Provided data:
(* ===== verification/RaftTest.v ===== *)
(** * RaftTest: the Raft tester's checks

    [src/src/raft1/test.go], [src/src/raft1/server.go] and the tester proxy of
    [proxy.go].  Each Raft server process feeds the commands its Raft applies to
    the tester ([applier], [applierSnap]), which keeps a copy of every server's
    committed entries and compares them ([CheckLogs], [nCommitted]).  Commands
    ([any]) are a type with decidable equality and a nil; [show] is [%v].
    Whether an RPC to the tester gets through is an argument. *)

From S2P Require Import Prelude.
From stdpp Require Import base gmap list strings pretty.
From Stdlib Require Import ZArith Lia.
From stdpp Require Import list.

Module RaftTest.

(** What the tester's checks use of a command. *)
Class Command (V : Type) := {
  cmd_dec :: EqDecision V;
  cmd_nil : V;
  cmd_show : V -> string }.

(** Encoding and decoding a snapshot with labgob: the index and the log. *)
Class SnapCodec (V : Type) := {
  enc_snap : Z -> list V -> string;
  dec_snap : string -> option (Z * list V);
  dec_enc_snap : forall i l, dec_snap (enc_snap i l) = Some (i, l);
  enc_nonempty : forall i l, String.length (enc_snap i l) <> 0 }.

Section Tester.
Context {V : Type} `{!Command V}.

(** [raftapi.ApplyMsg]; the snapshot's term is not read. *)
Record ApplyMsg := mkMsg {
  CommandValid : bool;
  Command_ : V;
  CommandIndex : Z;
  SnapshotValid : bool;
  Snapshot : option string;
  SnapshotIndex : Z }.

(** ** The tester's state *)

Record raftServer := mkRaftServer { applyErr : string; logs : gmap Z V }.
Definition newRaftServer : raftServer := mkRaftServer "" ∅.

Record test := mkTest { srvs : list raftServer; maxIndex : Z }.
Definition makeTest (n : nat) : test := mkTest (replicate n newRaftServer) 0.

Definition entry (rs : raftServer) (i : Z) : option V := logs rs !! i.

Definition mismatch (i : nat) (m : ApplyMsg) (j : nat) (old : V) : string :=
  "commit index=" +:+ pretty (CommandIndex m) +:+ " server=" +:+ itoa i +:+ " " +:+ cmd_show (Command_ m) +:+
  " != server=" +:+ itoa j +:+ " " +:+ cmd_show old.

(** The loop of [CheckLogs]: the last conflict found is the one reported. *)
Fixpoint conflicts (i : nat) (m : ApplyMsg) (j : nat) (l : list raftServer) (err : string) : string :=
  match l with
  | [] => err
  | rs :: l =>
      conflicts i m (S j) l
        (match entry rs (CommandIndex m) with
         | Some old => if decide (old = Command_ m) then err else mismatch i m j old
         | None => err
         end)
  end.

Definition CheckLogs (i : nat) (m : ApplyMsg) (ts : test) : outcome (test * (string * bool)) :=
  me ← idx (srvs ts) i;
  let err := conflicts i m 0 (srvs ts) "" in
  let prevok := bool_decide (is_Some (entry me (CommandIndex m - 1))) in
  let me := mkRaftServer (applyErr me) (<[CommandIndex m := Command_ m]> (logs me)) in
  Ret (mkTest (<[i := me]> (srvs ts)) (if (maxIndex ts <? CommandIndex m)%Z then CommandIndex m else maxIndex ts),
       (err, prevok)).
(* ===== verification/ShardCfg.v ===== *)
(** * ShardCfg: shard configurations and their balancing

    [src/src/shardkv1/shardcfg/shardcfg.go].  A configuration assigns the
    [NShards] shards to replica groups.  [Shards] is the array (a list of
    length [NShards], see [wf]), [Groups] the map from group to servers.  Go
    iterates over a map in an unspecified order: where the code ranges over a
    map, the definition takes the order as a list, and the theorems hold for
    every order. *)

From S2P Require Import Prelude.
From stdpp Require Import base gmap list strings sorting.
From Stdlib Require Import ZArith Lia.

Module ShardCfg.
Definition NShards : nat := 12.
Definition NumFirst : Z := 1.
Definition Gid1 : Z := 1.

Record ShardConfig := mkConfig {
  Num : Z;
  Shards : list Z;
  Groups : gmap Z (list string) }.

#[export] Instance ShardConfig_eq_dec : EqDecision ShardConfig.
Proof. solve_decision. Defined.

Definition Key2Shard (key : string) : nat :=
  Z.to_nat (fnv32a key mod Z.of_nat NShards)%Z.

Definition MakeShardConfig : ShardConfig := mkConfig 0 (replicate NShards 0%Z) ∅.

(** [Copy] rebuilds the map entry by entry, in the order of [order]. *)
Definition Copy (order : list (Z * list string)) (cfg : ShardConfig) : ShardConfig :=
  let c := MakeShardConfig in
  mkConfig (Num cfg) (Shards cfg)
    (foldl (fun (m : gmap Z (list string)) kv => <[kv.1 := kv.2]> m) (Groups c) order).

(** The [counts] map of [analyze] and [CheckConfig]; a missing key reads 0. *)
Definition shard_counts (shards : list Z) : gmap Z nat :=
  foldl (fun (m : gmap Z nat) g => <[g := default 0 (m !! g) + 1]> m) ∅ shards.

* * *

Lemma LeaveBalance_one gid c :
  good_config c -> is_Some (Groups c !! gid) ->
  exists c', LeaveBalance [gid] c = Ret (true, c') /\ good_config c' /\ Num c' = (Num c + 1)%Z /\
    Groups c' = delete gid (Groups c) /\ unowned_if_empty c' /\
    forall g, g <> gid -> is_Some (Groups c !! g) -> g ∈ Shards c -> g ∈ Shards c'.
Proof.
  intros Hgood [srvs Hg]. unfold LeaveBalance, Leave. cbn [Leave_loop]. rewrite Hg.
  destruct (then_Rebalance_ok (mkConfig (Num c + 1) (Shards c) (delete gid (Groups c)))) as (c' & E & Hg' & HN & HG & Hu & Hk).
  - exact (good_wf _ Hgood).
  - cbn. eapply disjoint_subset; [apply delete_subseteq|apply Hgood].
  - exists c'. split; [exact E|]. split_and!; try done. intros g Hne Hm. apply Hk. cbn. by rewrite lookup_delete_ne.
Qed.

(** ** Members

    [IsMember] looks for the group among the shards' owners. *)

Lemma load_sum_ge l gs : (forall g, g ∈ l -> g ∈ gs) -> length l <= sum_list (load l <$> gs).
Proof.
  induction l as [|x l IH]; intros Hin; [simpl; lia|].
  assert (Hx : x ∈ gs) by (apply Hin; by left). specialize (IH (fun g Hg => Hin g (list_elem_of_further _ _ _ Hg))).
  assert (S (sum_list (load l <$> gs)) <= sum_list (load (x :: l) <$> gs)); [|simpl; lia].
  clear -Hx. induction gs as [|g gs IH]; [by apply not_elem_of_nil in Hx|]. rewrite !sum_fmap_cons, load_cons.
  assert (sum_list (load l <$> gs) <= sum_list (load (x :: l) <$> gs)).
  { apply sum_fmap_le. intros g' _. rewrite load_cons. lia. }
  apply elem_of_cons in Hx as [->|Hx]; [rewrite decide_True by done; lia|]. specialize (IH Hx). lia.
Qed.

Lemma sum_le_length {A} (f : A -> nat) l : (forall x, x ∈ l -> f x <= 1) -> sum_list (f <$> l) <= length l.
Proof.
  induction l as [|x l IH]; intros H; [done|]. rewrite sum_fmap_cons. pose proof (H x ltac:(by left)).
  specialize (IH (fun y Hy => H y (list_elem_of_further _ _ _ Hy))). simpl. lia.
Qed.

Your goal:
Going through the listing above, count every line in which the word "exists" occurs, and state only the count.

Answer:
2